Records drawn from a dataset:

(** C1, as the code has it.  Reconciliation signals NO_ASSIGNMENT exactly
    when no event of the history has the action MANUAL ASSIGNED.  Otherwise
    the derived [assignedTime] is the timestamp of the assignment event
    that comes last in the order of delivery; the history is not sorted.
    When the history is delivered oldest first, that timestamp is the one
    of a chronologically last assignment event. *)
Theorem reconcile_latest_assignment (UTC : Z → Z) (now : Z) (ticket : Ticket.t)
    (history : list HistoryEvent.t) :
  (reconcile UTC now ticket history = None ↔
   Forall (λ e, ¬ TATTrackerBackground.isManualAssigned e) history) ∧
  (∀ r, reconcile UTC now ticket history = Some r →
     (∃ before e after,
        history = before ++ e :: after ∧
        TATTrackerBackground.isManualAssigned e ∧
        Forall (λ e', ¬ TATTrackerBackground.isManualAssigned e') after ∧
        TicketRecord.assignedTime r = eventTime UTC now e) ∧
     (oldestFirst UTC now history →
      chronologicallyLast UTC now history (TicketRecord.assignedTime r))).
Proof.
  split; [apply reconcile_None|].
  intros r Hr. unfold reconcile in Hr.
  apply fmap_Some in Hr as (e & He & ->).
  apply last_filter_split in He as (before & after & -> & HP & Hafter).
  split.
  - exists before, e, after. by repeat split.
  - intros Hsorted. split.
    + exists e. split; [|by split]. set_solver.
    + intros e' Hin HP'.
      cbn [TATTrackerBackground.ticketRecord TicketRecord.assignedTime].
      fold (eventTime UTC now e).
      apply elem_of_app in Hin as [Hin|Hin].
      * apply (StronglySorted_app_1_elem_of _ _ _ e' e Hsorted Hin). set_solver.
      * apply elem_of_cons in Hin as [->|Hin]; [lia|].
        rewrite Forall_forall in Hafter. by destruct (Hafter e' Hin).
Qed.

(** A history delivered oldest first, with two assignments. *)
Lemma reconcile_latest_assignment_witness :
  let history := [createdFeb1; assignedFeb1; assignedFeb2] in
  ∃ r, reconcile IST 0 ticketExample history = Some r ∧
       TicketRecord.assignedTime r = 1770021807000 ∧
       chronologicallyLast IST 0 history (TicketRecord.assignedTime r).
Proof.
  intros history.
  destruct (reconcile_latest_assignment IST 0 ticketExample history)
    as (_ & H).
  eexists. split; [reflexivity|]. split; [reflexivity|].
  apply (H _ eq_refl).
  unfold history, oldestFirst.
  repeat constructor; vm_compute; discriminate.
Defined.

(** C1 as stated fails on a history delivered newest first: the code takes
    the assignment delivered last, of 1 February, although the history
    holds a later one, of 2 February. *)
Lemma reconcile_unsorted_counterexample :
  let history := [assignedFeb2; assignedFeb1] in
  ∃ r, reconcile IST 0 ticketExample history = Some r ∧
       TicketRecord.assignedTime r = eventTime IST 0 assignedFeb1 ∧
       eventTime IST 0 assignedFeb1 < eventTime IST 0 assignedFeb2 ∧
       ¬ chronologicallyLast IST 0 history (TicketRecord.assignedTime r).
Proof.
  intros history. eexists. split; [reflexivity|]. split; [reflexivity|].
  split; [reflexivity|].
  intros (_ & H).
  specialize (H assignedFeb2). vm_compute in H.
  apply H; [set_solver|reflexivity|reflexivity].
Qed.

(** C5, as the code has it.  Two reconciliations of one history, at the
    clock readings [now1] and [now2], agree on whether there is an
    assignment, on the agent and on the escalation count.  They agree on
    [assignedTime] when the create date of the latest assignment matches
    the date pattern, and whenever the two readings are equal; when the
    create date does not match, each run takes its own clock reading. *)
Theorem reconcile_twice (UTC : Z → Z) (now1 now2 : Z) (ticket : Ticket.t)
    (history : list HistoryEvent.t) :
  let r1 := reconcile UTC now1 ticket history in
  let r2 := reconcile UTC now2 ticket history in
  (r1 = None ↔ r2 = None) ∧
  TicketRecord.assignedTo <$> r1 = TicketRecord.assignedTo <$> r2 ∧
  TicketRecord.escalationCount <$> r1 = TicketRecord.escalationCount <$> r2 ∧
  (∀ e, TATTrackerBackground.findLatestAssignment history = Some e →
     is_Some (matchKaptureDate (HistoryEvent.createDate e)) →
     TicketRecord.assignedTime <$> r1 = TicketRecord.assignedTime <$> r2) ∧
  (now1 = now2 → r1 = r2) ∧
  (∀ e, TATTrackerBackground.findLatestAssignment history = Some e →
     matchKaptureDate (HistoryEvent.createDate e) = None →
     TicketRecord.assignedTime <$> r1 = Some now1 ∧
     TicketRecord.assignedTime <$> r2 = Some now2).
Proof.
  intros r1 r2. subst r1 r2. unfold reconcile.
  destruct (TATTrackerBackground.findLatestAssignment history) as [latest|];
    cbn [fmap option_fmap option_map].
  - split; [done|]. split; [reflexivity|]. split; [reflexivity|].
    cbn [TATTrackerBackground.ticketRecord TicketRecord.assignedTime].
    unfold TATTrackerBackground.parseDate.
    split; [|split].
    + intros e [= <-] [fields Hf]. by rewrite Hf.
    + by intros ->.
    + intros e [= <-] Hf. by rewrite Hf.
  - repeat split; done.
Qed.

(** Two runs an hour apart on a history with a well-formed create date,
    and two runs on a history whose create date is in another format. *)
Lemma reconcile_twice_witness :
  TicketRecord.assignedTime
    <$> reconcile IST 1770030000000 ticketExample [createdFeb1; assignedFeb2]
  = TicketRecord.assignedTime
    <$> reconcile IST 1770033600000 ticketExample [createdFeb1; assignedFeb2] ∧
  reconcile IST 5 ticketExample [assignedUndated]
  = reconcile IST 5 ticketExample [assignedUndated] ∧
  TicketRecord.assignedTime <$> reconcile IST 1000 ticketExample [assignedUndated]
  = Some 1000.
Proof.
  split; [|split].
  - destruct (reconcile_twice IST 1770030000000 1770033600000 ticketExample
                [createdFeb1; assignedFeb2]) as (_ & _ & _ & H & _).
    apply (H assignedFeb2); [reflexivity|]. by eexists.
  - destruct (reconcile_twice IST 5 5 ticketExample [assignedUndated])
      as (_ & _ & _ & _ & H & _).
    apply H. reflexivity.
  - destruct (reconcile_twice IST 1000 2000 ticketExample [assignedUndated])
      as (_ & _ & _ & _ & _ & H).
    apply (H assignedUndated); reflexivity.
Defined.

(** C5 as stated fails on a history whose latest assignment carries a
    create date that does not match the pattern: each run derives its own
    clock reading as [assignedTime]. *)
Lemma reconcile_twice_counterexample :
  TicketRecord.assignedTime <$> reconcile IST 1000 ticketExample [assignedUndated]
  = Some 1000 ∧
  TicketRecord.assignedTime <$> reconcile IST 2000 ticketExample [assignedUndated]
  = Some 2000 ∧
  reconcile IST 1000 ticketExample [assignedUndated]
  ≠ reconcile IST 2000 ticketExample [assignedUndated].
Proof.
  split; [reflexivity|]. split; [reflexivity|].
  intros H. apply (f_equal (fmap TicketRecord.assignedTime)) in H.
  vm_compute in H. discriminate H.
Qed.

(** ** Poll cycle *)

Section CycleFacts.
Import TATTrackerBackground.
Variable UTC : Z → Z.

Lemma getTickets_setTickets m st :
  Storage.getTickets (Storage.setTickets m st) = m.
Proof. reflexivity. Qed.

Lemma processTicketHistory_reconcile ticket o st :
  processTicketHistory UTC ticket o st =
  match fetchedHistory o with
  | Some history =>
      match reconcile UTC (now o) ticket history with
      | Some r => storeTicketRecord (contextValid o) r st
      | None => st
      end
  | None => st
  end.
Proof.
  unfold processTicketHistory, fetchedHistory, reconcile.
  destruct (response o) as [?|[] data]; try reflexivity.
  destruct (String.eqb _ _), (HistoryData.history data) as [history|];
    try reflexivity.
  by destruct (findLatestAssignment history).
Qed.

Lemma ticketRecord_ticketId now ticket history latest :
  TicketRecord.ticketId (ticketRecord UTC now ticket history latest)
  = Ticket.ticketId ticket.
Proof. reflexivity. Qed.

Lemma processTicketHistory_no_assignment ticket o st :
  (∀ history, fetchedHistory o = Some history →
     Forall (λ e, ¬ isManualAssigned e) history) →
  processTicketHistory UTC ticket o st = st.
Proof.
  intros H. rewrite processTicketHistory_reconcile.
  destruct (fetchedHistory o) as [history|]; [|reflexivity].
  by rewrite (proj2 (reconcile_None UTC (now o) ticket history) (H _ eq_refl)).
Qed.

Lemma processTicketHistory_other_key ticket o st k :
  Ticket.ticketId ticket ≠ k →
  Storage.getTickets (processTicketHistory UTC ticket o st) !! k
  = Storage.getTickets st !! k.
Proof.
  intros Hk. rewrite processTicketHistory_reconcile.
  destruct (fetchedHistory o) as [history|]; [|reflexivity].
  unfold reconcile.
  destruct (findLatestAssignment history) as [latest|]; [|reflexivity].
  cbn [fmap option_fmap option_map]. unfold storeTicketRecord.
  destruct (contextValid o); [|reflexivity].
  cbn [negb]. rewrite getTickets_setTickets.
  by rewrite lookup_insert_ne.
Qed.

Lemma processTickets_untouched obs k tickets i st :
  (∀ j ticket history,
     tickets !! j = Some ticket → Ticket.ticketId ticket = k →
     fetchedHistory (obs (i + j)%nat) = Some history →
     Forall (λ e, ¬ isManualAssigned e) history) →
  Storage.getTickets (processTickets UTC obs i tickets st) !! k
  = Storage.getTickets st !! k.
Proof.
  revert i st. induction tickets as [|ticket rest IH]; intros i st H;
    [reflexivity|].
  cbn [processTickets]. rewrite IH.
  - destruct (decide (Ticket.ticketId ticket = k)) as [Hk|Hk].
    + rewrite processTicketHistory_no_assignment; [reflexivity|].
      intros history Hh. apply (H 0%nat ticket history); [done|done|].
      by rewrite Nat.add_0_r.
    + by apply processTicketHistory_other_key.
  - intros j t history Hj Hk Hh. apply (H (S j) t history); [done|done|].
    by rewrite Nat.add_succ_r.
Qed.

Lemma getTickets_updateDashboard ctx t st :
  Storage.getTickets (updateDashboard ctx t st).1 = Storage.getTickets st.
Proof. unfold updateDashboard. by destruct ctx. Qed.

Lemma fetchAndProcessTickets_store ctx listResponse obs dash st :
  Storage.getTickets (store (fetchAndProcessTickets UTC ctx listResponse obs dash st))
  = if ctx
    then Storage.getTickets
           (processTickets UTC obs 0 (polledTickets listResponse) st)
    else Storage.getTickets st.
Proof.
  unfold fetchAndProcessTickets, polledTickets.
  destruct ctx; cbn [negb]; [|reflexivity].
  destruct listResponse as [?|[] data]; try reflexivity.
  destruct (String.eqb _ _), (TicketListData.tickets data) as [tickets|];
    try reflexivity.
  cbn [default].
  pose proof (getTickets_updateDashboard dash.1 dash.2
                (processTickets UTC obs 0 tickets st)) as Hd.
  destruct (updateDashboard _ _ _) as [st'' b]. exact Hd.
Qed.

End CycleFacts.

(** C6.  A run of [processTicketHistory] whose fetched history has no
    MANUAL ASSIGNED event returns the storage it was given.  Over a whole
    poll cycle, a ticket id whose fetched histories have no such event
    keeps the record it had in [tatTickets], and has none afterwards if
    it had none before. *)
Theorem no_assignment_no_write (UTC : Z → Z) :
  (∀ ticket o st history,
     fetchedHistory o = Some history →
     Forall (λ e, ¬ TATTrackerBackground.isManualAssigned e) history →
     TATTrackerBackground.processTicketHistory UTC ticket o st = st) ∧
  (∀ k contextValid listResponse obs dash st,
     (∀ i ticket history,
        polledTickets listResponse !! i = Some ticket →
        Ticket.ticketId ticket = k →
        fetchedHistory (obs i) = Some history →
        Forall (λ e, ¬ TATTrackerBackground.isManualAssigned e) history) →
     Storage.getTickets
       (TATTrackerBackground.store
          (TATTrackerBackground.fetchAndProcessTickets UTC contextValid
             listResponse obs dash st)) !! k
     = Storage.getTickets st !! k).
Proof.
  split.
  - intros ticket o st history Hh Hno.
    apply processTicketHistory_no_assignment.
    intros history' Hh'. congruence.
  - intros k ctx listResponse obs dash st H.
    rewrite fetchAndProcessTickets_store. destruct ctx; [|reflexivity].
    by apply processTickets_untouched.
Qed.

(** A cycle over the ticket "T1", whose history has only its creation:
    the record kept for "T1" stays, and none appears where there was none. *)
Lemma no_assignment_no_write_witness :
  let poll :=
    Response true {| TicketListData.status := "Success";
                     TicketListData.tickets := Some [ticketExample] |} in
  let obs := λ _ : nat, observe [createdFeb1] 1770030000000 in
  TATTrackerBackground.processTicketHistory IST ticketExample (obs 0%nat)
    trackingExample = trackingExample ∧
  Storage.getTickets
    (TATTrackerBackground.store
       (TATTrackerBackground.fetchAndProcessTickets IST true poll obs
          (true, 1770030000000) trackingExample)) !! "T1"
  = Some trackedExample ∧
  Storage.getTickets
    (TATTrackerBackground.store
       (TATTrackerBackground.fetchAndProcessTickets IST true poll obs
          (true, 1770030000000) Storage.empty)) !! "T1"
  = None.
Proof.
  intros poll obs.
  destruct (no_assignment_no_write IST) as (Hstep & Hcycle).
  assert (Hno : Forall (λ e, ¬ TATTrackerBackground.isManualAssigned e)
                  [createdFeb1]).
  { repeat constructor. intros C. discriminate C. }
  split; [|split].
  - apply (Hstep ticketExample (obs 0%nat) trackingExample [createdFeb1]);
      [reflexivity | exact Hno].
  - rewrite (Hcycle "T1" true poll obs (true, 1770030000000) trackingExample);
      [reflexivity|].
    intros i ticket history _ _ [= <-]. exact Hno.
  - rewrite (Hcycle "T1" true poll obs (true, 1770030000000) Storage.empty);
      [reflexivity|].
    intros i ticket history _ _ [= <-]. exact Hno.
Defined.

(** ** Stored urgency *)

Section UrgencyInvariant.
Import TATTrackerBackground.
Variable UTC : Z → Z.

Lemma ticketRecord_urgencyConsistent now ticket history latest :
  urgencyConsistent (ticketRecord UTC now ticket history latest).
Proof. reflexivity. Qed.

**Task directions**
Copy every line of the records above, starting with the first, up to and including the line containing "the derived [assignedTime]".

**Answer box**
(** C1, as the code has it.  Reconciliation signals NO_ASSIGNMENT exactly
    when no event of the history has the action MANUAL ASSIGNED.  Otherwise
    the derived [assignedTime] is the timestamp of the assignment event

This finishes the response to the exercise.